Pero no se trata solo de una enumeración de las causas más evidentes e inmediatas, sino de la interrelación y jerarquía entre ellas y, lo más difícil, las raíces profundas que las ocasionan. Sin perdernos en un exceso de elucubración, es absolutamente vital proceder así, porque la política y la vida en común se mueven en un peligroso exceso de simplificación y emotivismo, buscando el mensaje más simple y dotado de mayor capacidad de emocionar. Por eso no salimos del hoyo que comenzó con el inicio de la crisis de la sociedad desvinculada en la primera década de este siglo.
Hay una serie de autores cuyas lectura reflexiones sobre está época, ayuda presentar las cuestiones que debemos abordar para resolver nuestras crisis. Me refiero, y son solo algunos ejemplos, a Jünger Habermas, Joseph Ratzinger, Zygmunt Bauman, Alasdaire MacIntyre, Charles Taylor y Michael Sandel. A partir de ellos y desde mi punto de vista, señalo algunas cuestiones decisivas que debemos dilucidar :
- El papel que tiene la religión para el buen funcionamiento de la sociedad.
- El grado de respeto por la vida humana en sentido físico y de su dignidad, con independencia de quien sea y de cual sea su grado de autonomía.
- La relación entre fines y medios, y si es lícito o no que el mal de un medio sea asumido por la bondad del fin.
- La controversia sobre la sexualidad humana, de su finalidad principal, las secundarias, y la relación y equilibrio entre ellas.

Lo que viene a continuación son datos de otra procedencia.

Section Loop.
Context {MC : Memchr} (t : target) (env : Oracle) (cfg : SessionConfig).
Variable fresh : PooledBuffer.
Variable cached : nat → bytes → option CachedArticle.
Variable adaptive_precheck : bool.
Context (auth_handler : AuthHandler) (rmode : RoutingMode).

(** A refusal of a line that was not parsed. *)
Definition write_refusal (response : bytes) : M (result SessionError BatchLoopAction) :=
  r ← write_client response;
  mret match r with Ok _ => Ok LoopContinue | Err k => Err (io_error k) end.

(** [handle_batch_rejections]: [None] goes on with the batch. *)
Definition handle_batch_rejections (b : RequestBatch) : M (option (result SessionError BatchLoopAction)) :=
  if is_first_oversized b then r ← write_refusal responses.COMMAND_TOO_LONG; mret (Some r)
  else if is_first_invalid b then r ← write_refusal responses.COMMAND_SYNTAX_ERROR_RESPONSE; mret (Some r)
  else if batch_is_empty b then mret (Some (Ok LoopBreak))
  else mret None.

Definition batch_requests (b : RequestBatch) : list RequestContext :=
  match contents b with BatchContexts cs => cs | BatchEmpty | BatchRejected _ => [] end.

(** [process_pipelineable_batch] *)
Definition process_pipelineable_batch (b : RequestBatch) (st : PerCommandLoopState)
    : M (option (result SessionError unit * PerCommandLoopState)) :=
  let batch_size := batch_len b in
  if batch_size =? 0 then mret (Some (Ok (), st))
  else
    o ← execute_pipelineable_batch t env cfg fresh cached adaptive_precheck auth_handler rmode (batch_requests b) st;
    match o with
    | Some (Ok _, st) =>
        (if 1 <? batch_size then log_metrics [MePipelineBatch batch_size] else mret ());;
        mret (Some (Ok (), st))
    | _ => mret o
    end.

Definition handle_trailing_command (b : RequestBatch) (st : PerCommandLoopState)
    : M (result SessionError BatchLoopAction * PerCommandLoopState) :=
  if is_trailing_oversized b then r ← write_refusal responses.COMMAND_TOO_LONG; mret (r, st)
  else if is_trailing_invalid b then r ← write_refusal responses.COMMAND_SYNTAX_ERROR_RESPONSE; mret (r, st)
  else
    match (take_trailing_context b).1 with
    | None => mret (Ok LoopContinue, st)
    | Some request =>
        let st := refresh_access (add_client_to_backend (request_wire_len request) st) in
        let plan := classify_request request (loop_access st) rmode in
        match plan with
        | SwitchToStateful _ => mret (Ok (LoopSwitchToStateful request), st)
        | _ =>
            '(r, st) ← process_single_command_with_plan t env cfg fresh cached adaptive_precheck auth_handler plan (loop_access st) request st;
            mret (match r with
                  | Ok CmdContinue => Ok LoopContinue
                  | Ok CmdQuit => Ok LoopBreak
                  | Err e => Err e
                  end, st)
        end
    end.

- El lugar que ocupan determinados conceptos y hechos en el sistema moral cultura, educación y legislación, como la satisfacción de los instintos y deseos, el relativismo y el emotivismo, es decir, la confusión del bien con la preferencia personal.
- La relación entre libertad y responsabilidad, y entre aquella y la búsqueda de la verdad; el reconocimiento de la realidad.
- La existencia o no de verdades, de la verdad, que deben ser buscadas como fin primordial de la vida privada y colectiva.
- El papel que otorgamos al deber y su relación con la autenticidad, así como la relación de esta última con la veracidad.
- La existencia de concepciones de la justicia, como las ideas de “jornal justo” y “jornada justa”, incompatibles con los argumentos a favor de que sea el mercado que fije estas y otras cuestiones semejantes.
- El papel de la economía con relación a los fines del ser humano, y los limites de la pobreza, y desigualdad en la sociedad, y en el mundo.
- La distribución de las cargas y ganancias que ocasiona el funcionamiento de la economía en la sociedad a la cual sirve.
- La ausencia de relación entre la economía real y la economía financiera.
- El papel de la tradición cultural, y sus fuentes, las tradiciones, el derecho consuetudinario en nuestras leyes y educación.
- El desprecio sistémico, público y privado por el cultivo de las virtudes personales.
- El papel de la política en la búsqueda de la verdad, el bien, la justicia y la belleza; la identificación de lo necesario y la consecución de la vida lograda.
- La construcción y definición de nuestro bien común entendido como un fin que debe ser servido por los medios adecuados, así como de los bienes comunes.
La política y el debate cultural deberían servir para debatir sobre estas cuestiones. No hacerlo no solo nos empobrece, sino que nos va conduciendo hacia una degradación que acabará por destruirnos.